鷹鉤鼻在把自己收拾乾淨後,去四樓的辦公室開會去了。
小棋子坐在老黑牙的床上,看著老黑牙虛弱的樣子,越想越氣,“你總說忍,可我看,照這樣下去,我們早晚要被這個瘋子給折磨死。我們就算是騾子,也經不住他每天這樣抽打,何況我們還得烈日下幹那麼重的體力活。”
“可我們又能怎麼樣呢?”眼鏡男捂著腦袋,哭喪著臉。
“瘋子,就是個瘋子,正常人哪有跟老鼠談情說愛的。”小棋子忽然有了靈感,起身走到鷹鉤鼻床邊,伸手從床下拖出籠子。
“你要幹嗎?”老黑牙和眼鏡男同時緊張地問。
“幹嗎?我要讓他失戀,我們不痛快,他也別想好。”小棋子神秘地笑了一下,開啟籠子門,再將籠子推到床下。
兩秒鐘後,大老鼠突然從床下竄出來,直奔門口跑去。房門睡覺前都是敞開的,大老鼠竄出了門,沿著走廊一路狂奔,如同脫韁的野馬。
走廊裡正是人多的時候,工人們吃過晚飯不停地進出房間。走廊裡的人看見這條碩大的老鼠一路狂奔,無一例外全部發出驚呼。
“什麼玩意跑過去?”有的工人吃驚地叫。
“是耗子,耗子精,耗子成精啦!”有的工人興奮地喊。
“快,打耗子。”有的工人著急地喊。
大老鼠受到驚嚇,沿著走廊一路狂奔。工人們在後面呼喊著追趕,有拿著臭鞋子的,有舉著拖把的。警衛還以為工人**了,揮舞著警棍衝出來,待看清是一隻巨大的老鼠,便一邊媽呀媽呀地叫喚,一邊掄著電棍打。

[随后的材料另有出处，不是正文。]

(** The hosts of a scan are those of the network it names. *)
Lemma scan_hosts cidr network range fuel room targets :
  parseCidr cidr = inr network → getIpRange network = Some range →
  let hosts := usableHosts network range in
  collectIps fuel room (range_start hosts) (range_end hosts) = Some (inr targets) →
  Forall ip_ok targets ∧ map ip_value targets = host_range (address network) (prefix_len network) ∧
  ∀ ip, ip_ok ip → ipInRange ip (range_start hosts) (range_end hosts) = true ↔
    ip_value ip ∈ host_range (address network) (prefix_len network).
Proof.
  intros Hparse Hrange hosts Hc. destruct (cidr_range _ _ Hparse) as (range' & lo & hi & Hrange' & Huse & Hlo & Hhi & Hle & Hhosts).
  rewrite Hrange in Hrange'. injection Hrange' as <-. subst hosts. rewrite Huse in *. simpl in *.
  destruct (collected_range _ _ _ _ _ Hlo Hhi ltac:(lia) Hc) as [Hok Hv]. split; [done|]. rewrite Hv, Hhosts. split; [done|].
  intros ip Hip. rewrite ipInRange_exact by (done || apply from_host_order_ok). rewrite !ip_value_host by done.
  rewrite elem_of_seqZ. lia.
Qed.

大老鼠東奔西跑,無路可逃,見辦公室的門開著,便奔向辦公室。
辦公室裡,白胖層管正跟十個組長開會,通報今天各小組的出工情況和工作量排名。忽聽外面鬧鬧哄哄的。
“誰又鬧事了?這幫菜瓜。”白胖層管罵罵咧咧地站起身,走到門口探頭張望,赫然看見一隻巨大的老鼠迎面衝來,嚇得喊出一聲“我的媽呀”,轉身就往屋裡跑。

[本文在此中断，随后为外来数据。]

(* ===== verification/Interrupt.v ===== *)
(** * interrupt.zig: graceful Ctrl+C

    The first press asks the scan to stop, the second ends the process.  The
    state is the process's: the two atomics, what SIGINT does, and the
    handlers under way.  A handler goes step by step, each step one atomic
    operation or system call, and any number of them may be under way at once
    (a POSIX signal may arrive at another thread, Windows starts a thread per
    event), so [step] interleaves them with each other and with the rest of
    the process. *)
From stdpp Require Import relations.
From S2P Require Import Prelude Words Sys.
Open Scope Z_scope.

(** "\r\x1b[J\x1b]9;4;0\x1b\\" *)
Definition erase_status_line : list Z := [13; 27; 91; 74; 27; 93; 57; 59; 52; 59; 48; 27; 92].

(** What SIGINT does. *)
Inductive disposition := SIG_DFL | SIG_IGN | handled.

(** How the process ended: as an unhandled Ctrl+C ends it (killed by SIGINT,
    or by the default console handler), or by an exit of its own. *)
Inductive ending := by_interrupt | by_exit (code : Z).

#[export] Instance disposition_eq_dec : EqDecision disposition.
Proof. solve_decision. Defined.
#[export] Instance interrupt_ending_eq_dec : EqDecision ending.
Proof. solve_decision. Defined.

(** Where a handler is: before the swap of the flag; before its return from
    the first press; before the load and the write of eraseStatusLine, before
    restoring the default and before raise; and, the second press dealt with,
    before its return.  There [again] is whether the raised signal waits for
    it to return (POSIX), or whether it passes the event on (Windows). *)
Inductive handler := at_swap | at_return | at_erase | at_write | at_restore | at_raise | at_end (again : bool).

#[export] Instance handler_eq_dec : EqDecision handler.
Proof. solve_decision. Defined.

Record process := {
  stop_requested : bool;
  erase_on_quit : bool;
  sigint : disposition;
  (** Windows: whether handleConsoleCtrl is registered. *)
  console : bool;
  handlers : list handler;
  (** What was written to the terminal. *)
  written : list Z;
  ended : option ending
}.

大老鼠一口咬在層管左腳的後大筋上。層管哎呦一聲慘叫摔倒在地。辦公室裡眾組長都是老工人,很多人都知道鷹鉤鼻養了一隻大老鼠,但此時此刻,突然見到大老鼠衝進來,還是不可避免地嚇得頭皮發麻,驚叫起來。
除了鷹鉤鼻在驚訝之餘急切地喊叫“芳芳”,其他人都嚇得四散逃避,人擠著人撞到辦公室的牆壁上,有個組長的鼻子都撞出血了。
大老鼠順著層管的大腿往前跑,跑到層管的腰部時,層管正抬起腦袋往起爬,於是大老鼠朝前一躍,張開尖嘴,一下子咬在層管的後脖頸上。

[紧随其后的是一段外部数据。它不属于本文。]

Definition end_ (self : Live) : Live :=
  if lv_ticker self then {| lv_root := false; lv_ticker := false; lv_stop := true; lv_escape_codes := lv_escape_codes self |} else self.

(** What a wait of the ticker answers. *)
Inductive waited := stop_set | timed_out | canceled.

(** The frames the ticker draws, and whether it has returned. *)
Fixpoint tick (waits : list waited) (frame : Z) : list Z * bool :=
  match waits with
  | [] => ([frame], false)
  | timed_out :: waits => let '(frames, over) := tick waits (u64 (frame + 1)) in (frame :: frames, over)
  | _ => ([frame], true)
  end.

(** ** Whole characters *)

(** The shape of a character in UTF-8. *)
Definition utf8_char (c : list Z) : Prop :=
  match c with
  | [] => False
  | lead :: rest =>
    is_u8 lead ∧ Forall (λ b, is_u8 b ∧ continuation b = true) rest ∧
    ((lead < 128 ∧ rest = []) ∨ (192 <= lead < 224 ∧ length rest = 1%nat) ∨
     (224 <= lead < 240 ∧ length rest = 2%nat) ∨ (240 <= lead < 248 ∧ length rest = 3%nat))
  end.

(** Text made of whole characters. *)
Definition utf8 (s : list Z) : Prop := ∃ chars, Forall utf8_char chars ∧ s = concat chars.

Lemma lead_starts lead : is_u8 lead → lead < 128 ∨ 192 <= lead → continuation lead = false.
Proof.
  intros Hl H. pose proof (all_bytes (λ b, negb (continuation b) || ((128 <=? b) && (b <? 192))) ltac:(by vm_compute) lead Hl) as Hp.
  cbv beta in Hp. destruct (continuation lead); [|done]. cbn [negb orb] in Hp. to_prop. lia.
Qed.

Lemma char_lead c : utf8_char c → ∃ lead rest, c = lead :: rest ∧ continuation lead = false ∧ Forall (λ b, continuation b = true) rest.
Proof.
  destruct c as [|lead rest]; [done|]. intros (Hl & Hr & Hc). exists lead, rest. split; [done|].
  split; [apply lead_starts; [done|lia]|]. eapply Forall_impl; [exact Hr|]. by intros ? [_ ?].
Qed.

(** Within a character, back to its start. *)
Lemma back_up_inside lead rest s : ∀ e, Forall (λ b, continuation b = true) rest → (e ≤ length rest)%nat →
  back_up ((lead :: rest) ++ s) e = Some 0%nat.
Proof.
  induction e as [|e IH]; intros Hr He; [done|]. cbn [back_up]. rewrite lookup_app_l by (simpl; lia). cbn [lookup list_lookup].
  destruct (rest !! e) as [b|] eqn:Hb; [|apply lookup_ge_None in Hb; lia].
  cbn [mbind option_bind].
  rewrite Forall_lookup in Hr. rewrite (Hr e b Hb). apply IH; [by rewrite Forall_lookup|lia].
Qed.

(** Past a character, as in what follows it. *)
Lemma back_up_past c b s : ∀ e, continuation b = false → (e < length (b :: s))%nat →
  back_up (c ++ b :: s) (length c + e) = (λ k, length c + k)%nat <$> back_up (b :: s) e.
Proof.
  induction e as [|e IH]; intros Hb He.
  - cbn [back_up]. rewrite Nat.add_0_r. destruct (length c) as [|n] eqn:Hc; [by destruct c|].
    cbn [back_up]. rewrite <- Hc, list_lookup_middle by done. cbn [mbind option_bind]. rewrite Hb. cbn. by rewrite Nat.add_0_r.
  - rewrite Nat.add_succ_r. cbn [back_up]. rewrite <- Nat.add_succ_r, lookup_app_r by lia.
    replace (length c + S e - length c)%nat with (S e) by lia.
    destruct ((b :: s) !! S e) as [d|] eqn:Hd; [|done]. cbn [mbind option_bind].
    destruct (continuation d); [apply IH; [done|lia]|done].
Qed.

(** The last start of a character within a limit. *)
Lemma back_up_chars chars : ∀ e, Forall utf8_char chars → (e < length (concat chars))%nat →
  ∃ k, back_up (concat chars) e = Some (length (concat (take k chars))) ∧ (length (concat (take k chars)) ≤ e)%nat ∧
    ∀ j, (length (concat (take j chars)) ≤ e)%nat → (length (concat (take j chars)) ≤ length (concat (take k chars)))%nat.
Proof.
  induction chars as [|c chars IH]; intros e Hc He; [simpl in He; lia|].
  apply Forall_cons in Hc as [Hchar Hc]. destruct (char_lead c Hchar) as (lead & rest & -> & Hlead & Hrest).
  cbn [concat] in *. destruct (decide (e < length (lead :: rest))%nat) as [Hin|Hout].
  - exists 0%nat. split; [apply (back_up_inside lead rest); [done|simpl in Hin; lia]|]. split; [simpl; lia|].
    intros [|j]; [done|]. simpl in *. rewrite length_app. lia.
  - destruct chars as [|d chars]; [simpl in He; rewrite app_nil_r in He; simpl in *; lia|].
    destruct (IH (e - length (lead :: rest))%nat Hc) as (k & Hk & Hle & Hmax); [rewrite length_app in He; simpl length in *; lia|].
    exists (S k). pose proof Hc as [Hd _]%Forall_cons. destruct (char_lead d Hd) as (dl & dr & Hd' & Hdl & _).
    assert (concat (d :: chars) = dl :: (dr ++ concat chars)) as Hs by by rewrite Hd'.
    assert (back_up ((lead :: rest) ++ concat (d :: chars)) e =
      (λ k, length (lead :: rest) + k)%nat <$> back_up (concat (d :: chars)) (e - length (lead :: rest))) as ->.
    { rewrite length_app in He. rewrite Hs in He |- *. rewrite <- back_up_past; [f_equal; lia|done|lia]. }
    rewrite Hk. cbn [fmap option_fmap option_map take concat] in *. rewrite length_app. split; [done|]. split; [lia|].
    intros [|j] Hj; [simpl; lia|]. cbn [take concat] in *. rewrite !length_app in *. specialize (Hmax j). cbn [take concat] in *. lia.
Qed.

層管全身汗毛瞬間豎起,尖叫著爬起,雙手朝後伸,一把抓住大老鼠,發瘋般往地上摔。大老鼠十分靈活,反而蹬著他的胳膊撲到他的臉上,一口咬在他白胖的臉蛋上。
層管雙手抓住大老鼠,用力拉扯,大老鼠不鬆口,直接咬去一塊肉,血水瞬間噴濺出來,白饅頭臉瞬間變成棗面饅頭臉。層管連嚇帶疼,直接暈了過去。
“芳芳!”鷹鉤鼻越發焦急,滿屋子亂竄捕抓大老鼠。
這時警衛衝進來,繼續掄著電棍打老鼠,有個警衛衝老鼠放電,老鼠沒有電到,倒給捉老鼠的鷹鉤鼻電了個跟頭。
另一個警衛見狀急忙關上辦公室的門,還上了鎖,也開始用電棍放電,追著老鼠跑,電了足有上百次,才終於在把老鼠堵到牆角後電到。老鼠被電得身體僵硬,伸開四隻爪。此時已經有五個組長被電棍誤傷,其中一個被電得尿了褲子。
兩個警衛用膠帶纏住了大老鼠的四肢,將大老鼠裝進一個塑膠箱子裡,這場由大老鼠引發的混亂至此宣告結束。
“層管,你怎麼樣?”組長們圍住層管,關切地問。
層管悠悠地轉醒,抬手摸了摸自己的臉,見滿手是血,連嚇帶疼,又暈了過去。
“把芳芳還給我。”鷹鉤鼻伸手去塑膠箱子裡取大老鼠。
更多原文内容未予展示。